Prognosis and Follow-Up Care
Prognosis for urachal cancer is significantly influenced by the stage of the disease at diagnosis and the status of the surgical margins. Localized disease carries a much better outlook, with five-year overall survival rates around 50% to 70% for early-stage cases. However, the median overall survival drops substantially for patients with advanced disease (Stage III or above). The Sheldon staging system, which classifies the cancer based on the depth of invasion, is commonly used to determine prognosis.
Other factors influencing the long-term outlook include the tumor’s grade and the presence of positive lymph nodes.
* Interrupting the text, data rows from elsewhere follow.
(* ===== verification/Approval.v ===== *)
(** * Approved findings

    The rest of [memory_router/security_provenance.py]: when a finding of a window
    is exempt because all its occurrences, in every form of the window the rules
    look at, lie in text of one approved field ([wholly_reviewed]). *)

From Stdlib Require Import ZArith Lia Ascii.
From stdpp Require Import base sets strings numbers list.
From S2P Require Import Prelude Errors Text Chars ScanModels RuleEdges ScanWindows Provenance UnicodeFold Regex ScanRules.

Local Open Scope Z_scope.

(** How [re.I] compares a character outside ASCII of a pattern with one of a text. *)
Class CaseDb := { db_same_case : Z -> Z -> bool }.

Section approval.
Context `{UnicodeDb} `{Confusables} `{CaseDb}.

(** The characters of a text at the positions that are kept, with their marks. *)
Definition keep_at (r : rtext) (kept : list bool) : rtext :=
  let pick {A} (l : list A) := omap (fun e : bool * A => if e.1 then Some e.2 else None) (zip kept l) in
  mkR (pick (rt_text r)) (Some (TFlags (pick (flags_for r)))).

(** The positions outside [_IN_WORD_DIGIT.finditer(t)]. *)
Fixpoint outside_digits (prev : option Z) (t : text) : list bool :=
  match t with
  | [] => []
  | c :: t' => negb (isdecimal c && at_char ascii_letter prev && at_char ascii_letter (head t')) :: outside_digits (Some c) t'
  end.

(** The forms [_rule_variants] makes of one text. *)
Definition forms_of (original : rtext) : list rtext :=
  let without_digits := keep_at original (outside_digits None (rt_text original)) in
  concat (map (fun value =>
    concat (map (fun rendered => [rendered; keep_at rendered (map (fun c => negb (isspace c)) (rt_text rendered))])
      [value; mkR (punctuation_to_spaces (rt_text value)) (rt_trust value)]))
    [original; without_digits]).

(** [_rule_variants] *)
Definition _rule_variants (originals : list rtext) : list rtext := concat (map forms_of originals).

(** [re.finditer(re.escape(hit), t, re.I)]: where the matches start. *)
Definition same_char (lit c : Z) : bool := if isascii lit then same_letter lit c else db_same_case lit c.

Fixpoint starts_ignoring_case (hit t : text) : bool :=
  match hit, t with
  | [], _ => true
  | h :: hit', c :: t' => same_char h c && starts_ignoring_case hit' t'
  | _, [] => false
  end.

Fixpoint occurrences_from (hit : text) (pos skip : nat) (t : text) : list nat :=
  match t with
  | [] => match skip, hit with O, [] => [pos] | _, _ => [] end
  | _ :: t' =>
      match skip with
      | S k => occurrences_from hit (S pos) k t'
      | O => if starts_ignoring_case hit t then pos :: occurrences_from hit (S pos) (length hit - 1) t' else occurrences_from hit (S pos) 0 t'
      end
  end.
Definition occurrences_of (hit t : text) : list nat := occurrences_from hit 0 0 t.

(** Whether the match at a position is of one approved field. *)
Definition match_reviewed (variant : rtext) (hit : text) (start : nat) : bool := reviewed (slice_text variant start (Some (start + length hit)%nat)).

(** [_hit_wholly_reviewed] *)
Definition _hit_wholly_reviewed (hit : text) (variants : list rtext) : bool :=
  forallb (fun variant => forallb (match_reviewed variant hit) (occurrences_of hit (rt_text variant))) variants
  && existsb (fun variant => match occurrences_of hit (rt_text variant) with [] => false | _ => true end) variants.

(** [fold(char)] for the two folds. *)
Definition official_fold (c : Z) : text := if isascii c then [c] else official_char c.

(** A window with every character folded, the marks repeated. *)
Definition folded (fold : Z -> text) (window : rtext) : rtext :=
  let pieces := map (fun e : Z * Z => (fold e.1, e.2)) (zip (rt_text window) (flags_for window)) in
  mkR (concat (map fst pieces)) (Some (TFlags (concat (map (fun p : text * Z => replicate (length p.1) p.2) pieces)))).

Context `{Clock}.

(** [wholly_reviewed] *)
Definition wholly_reviewed (f : Finding) (window : rtext) : scan bool :=
  if bool_decide (fd_reason f = "span_limit"%string) || bool_decide (fd_hits f = []) then mret false
  else if all_ascii (rt_text window) then mret (forallb (fun hit => _hit_wholly_reviewed hit (_rule_variants [window])) (fd_hits f))
  else
    let originals := [window; folded preferred_char window; folded official_fold window] in
    vs ← confusable_rule_variant_set (rt_text window) None;
    mret (if vs_exhausted vs || existsb (fun v => negb (elem v (map rt_text originals))) (vs_variants vs) then reviewed window
          else forallb (fun hit => _hit_wholly_reviewed hit (_rule_variants originals)) (fd_hits f)).
End approval.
A positive surgical margin, indicating incomplete tumor removal, is associated with a higher risk of recurrence and a poorer survival rate. Due to the high risk of local recurrence and metastasis, long-term surveillance is mandatory for all patients.
Follow-up typically includes regular imaging, such as CT or MRI scans, to monitor for recurrence in the pelvis or distant sites. Periodic cystoscopies may also be performed to check the remaining bladder for local recurrence. The monitoring schedule is usually intense in the first few years after surgery and then gradually decreases over time.